• _REQUIRED ACTION_
Could you filter the records below and keep only the lines with the word "BaseHTTPRequestHandler"?

Collected data entries:

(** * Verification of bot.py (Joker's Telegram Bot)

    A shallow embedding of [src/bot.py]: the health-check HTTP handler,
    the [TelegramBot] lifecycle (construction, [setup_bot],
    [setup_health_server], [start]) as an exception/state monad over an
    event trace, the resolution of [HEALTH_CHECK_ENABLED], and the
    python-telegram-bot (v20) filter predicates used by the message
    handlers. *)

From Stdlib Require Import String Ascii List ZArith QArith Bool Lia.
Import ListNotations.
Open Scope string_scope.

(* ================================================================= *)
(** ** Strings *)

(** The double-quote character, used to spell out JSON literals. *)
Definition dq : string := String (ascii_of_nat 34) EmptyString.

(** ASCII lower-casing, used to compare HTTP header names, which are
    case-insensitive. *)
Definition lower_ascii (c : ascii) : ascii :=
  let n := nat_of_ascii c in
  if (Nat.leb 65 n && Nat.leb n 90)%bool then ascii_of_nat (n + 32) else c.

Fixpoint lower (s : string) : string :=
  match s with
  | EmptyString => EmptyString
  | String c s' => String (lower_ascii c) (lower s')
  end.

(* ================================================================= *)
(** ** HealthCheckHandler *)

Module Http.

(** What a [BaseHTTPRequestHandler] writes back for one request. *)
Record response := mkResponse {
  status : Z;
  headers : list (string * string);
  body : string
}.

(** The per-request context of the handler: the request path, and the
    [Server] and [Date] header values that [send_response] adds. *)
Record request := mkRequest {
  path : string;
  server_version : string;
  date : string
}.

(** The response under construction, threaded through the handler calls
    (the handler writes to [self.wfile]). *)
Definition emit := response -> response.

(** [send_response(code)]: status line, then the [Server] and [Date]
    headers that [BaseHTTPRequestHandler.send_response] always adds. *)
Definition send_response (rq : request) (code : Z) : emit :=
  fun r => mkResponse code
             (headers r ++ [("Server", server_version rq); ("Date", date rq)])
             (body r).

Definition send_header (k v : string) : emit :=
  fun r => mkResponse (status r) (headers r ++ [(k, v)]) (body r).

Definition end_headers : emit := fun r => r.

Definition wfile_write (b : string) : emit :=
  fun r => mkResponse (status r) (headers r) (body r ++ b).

* * *

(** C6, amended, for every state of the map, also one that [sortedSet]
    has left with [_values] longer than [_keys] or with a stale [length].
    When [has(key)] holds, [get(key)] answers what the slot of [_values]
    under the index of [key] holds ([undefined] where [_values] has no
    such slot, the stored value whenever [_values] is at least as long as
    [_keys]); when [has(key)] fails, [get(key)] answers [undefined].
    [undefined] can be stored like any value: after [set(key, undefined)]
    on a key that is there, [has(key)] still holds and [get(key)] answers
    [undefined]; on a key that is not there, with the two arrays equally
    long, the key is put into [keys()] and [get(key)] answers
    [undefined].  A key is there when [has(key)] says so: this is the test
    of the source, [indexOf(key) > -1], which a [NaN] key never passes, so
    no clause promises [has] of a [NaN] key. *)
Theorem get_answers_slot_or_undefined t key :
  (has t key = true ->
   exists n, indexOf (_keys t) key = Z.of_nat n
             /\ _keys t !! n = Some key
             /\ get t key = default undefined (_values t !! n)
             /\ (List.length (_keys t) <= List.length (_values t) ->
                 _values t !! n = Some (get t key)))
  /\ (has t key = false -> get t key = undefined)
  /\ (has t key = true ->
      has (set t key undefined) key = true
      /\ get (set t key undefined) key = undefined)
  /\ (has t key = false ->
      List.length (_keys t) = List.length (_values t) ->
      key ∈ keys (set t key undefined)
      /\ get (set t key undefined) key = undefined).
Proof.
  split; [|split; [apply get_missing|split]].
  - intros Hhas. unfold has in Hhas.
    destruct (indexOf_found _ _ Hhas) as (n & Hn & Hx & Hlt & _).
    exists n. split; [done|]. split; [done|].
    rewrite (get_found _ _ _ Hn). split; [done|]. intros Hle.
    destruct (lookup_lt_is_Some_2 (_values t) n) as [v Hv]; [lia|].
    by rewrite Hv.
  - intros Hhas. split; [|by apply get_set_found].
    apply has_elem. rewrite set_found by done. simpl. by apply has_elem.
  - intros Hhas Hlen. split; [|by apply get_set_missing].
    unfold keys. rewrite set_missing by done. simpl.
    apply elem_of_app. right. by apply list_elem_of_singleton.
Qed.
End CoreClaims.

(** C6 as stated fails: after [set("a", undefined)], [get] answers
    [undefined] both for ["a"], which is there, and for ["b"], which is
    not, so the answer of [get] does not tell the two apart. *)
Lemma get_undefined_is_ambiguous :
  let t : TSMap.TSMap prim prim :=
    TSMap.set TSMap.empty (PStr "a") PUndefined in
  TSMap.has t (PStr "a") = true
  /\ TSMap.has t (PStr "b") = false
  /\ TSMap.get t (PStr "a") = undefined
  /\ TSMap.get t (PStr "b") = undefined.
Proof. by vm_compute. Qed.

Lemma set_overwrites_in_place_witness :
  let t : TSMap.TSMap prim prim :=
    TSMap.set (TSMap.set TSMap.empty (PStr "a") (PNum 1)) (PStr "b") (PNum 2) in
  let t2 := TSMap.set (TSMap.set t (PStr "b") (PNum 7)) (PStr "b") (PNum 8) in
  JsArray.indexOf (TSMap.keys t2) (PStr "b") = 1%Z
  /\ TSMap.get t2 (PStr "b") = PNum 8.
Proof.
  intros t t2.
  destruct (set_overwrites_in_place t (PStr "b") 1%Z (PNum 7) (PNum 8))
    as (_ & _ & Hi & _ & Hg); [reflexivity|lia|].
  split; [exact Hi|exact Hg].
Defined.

--

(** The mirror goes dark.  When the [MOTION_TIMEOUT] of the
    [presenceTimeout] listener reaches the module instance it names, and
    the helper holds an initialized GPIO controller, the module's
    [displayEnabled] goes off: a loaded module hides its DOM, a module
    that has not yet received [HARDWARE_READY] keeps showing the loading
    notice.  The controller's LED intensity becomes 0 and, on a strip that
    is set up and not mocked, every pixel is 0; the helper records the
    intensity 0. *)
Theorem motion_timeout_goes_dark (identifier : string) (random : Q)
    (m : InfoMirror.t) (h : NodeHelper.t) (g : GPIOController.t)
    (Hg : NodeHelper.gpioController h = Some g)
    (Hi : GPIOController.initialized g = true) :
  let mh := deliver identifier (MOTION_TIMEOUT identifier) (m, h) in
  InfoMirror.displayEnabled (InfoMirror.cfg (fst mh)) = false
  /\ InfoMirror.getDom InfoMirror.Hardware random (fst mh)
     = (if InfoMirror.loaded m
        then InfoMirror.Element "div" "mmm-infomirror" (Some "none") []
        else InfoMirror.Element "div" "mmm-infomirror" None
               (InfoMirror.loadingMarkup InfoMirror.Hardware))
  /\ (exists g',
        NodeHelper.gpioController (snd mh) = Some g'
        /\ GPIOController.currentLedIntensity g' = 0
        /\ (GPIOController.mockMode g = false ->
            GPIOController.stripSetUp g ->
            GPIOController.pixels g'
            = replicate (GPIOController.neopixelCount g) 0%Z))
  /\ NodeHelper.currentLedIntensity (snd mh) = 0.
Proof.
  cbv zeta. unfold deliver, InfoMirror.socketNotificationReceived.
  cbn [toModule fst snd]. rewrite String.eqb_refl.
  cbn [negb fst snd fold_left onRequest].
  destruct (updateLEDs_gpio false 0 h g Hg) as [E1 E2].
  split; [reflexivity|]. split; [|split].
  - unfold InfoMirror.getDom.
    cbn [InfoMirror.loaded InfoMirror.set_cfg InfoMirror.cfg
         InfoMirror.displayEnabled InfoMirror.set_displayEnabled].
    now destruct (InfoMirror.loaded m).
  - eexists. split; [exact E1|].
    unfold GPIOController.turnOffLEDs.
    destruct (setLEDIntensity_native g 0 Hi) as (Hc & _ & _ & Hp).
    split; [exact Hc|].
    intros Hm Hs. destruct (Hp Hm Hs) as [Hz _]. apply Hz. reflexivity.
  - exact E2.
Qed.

• _THE ANSWER_
(** What a [BaseHTTPRequestHandler] writes back for one request. *)
    headers that [BaseHTTPRequestHandler.send_response] always adds. *)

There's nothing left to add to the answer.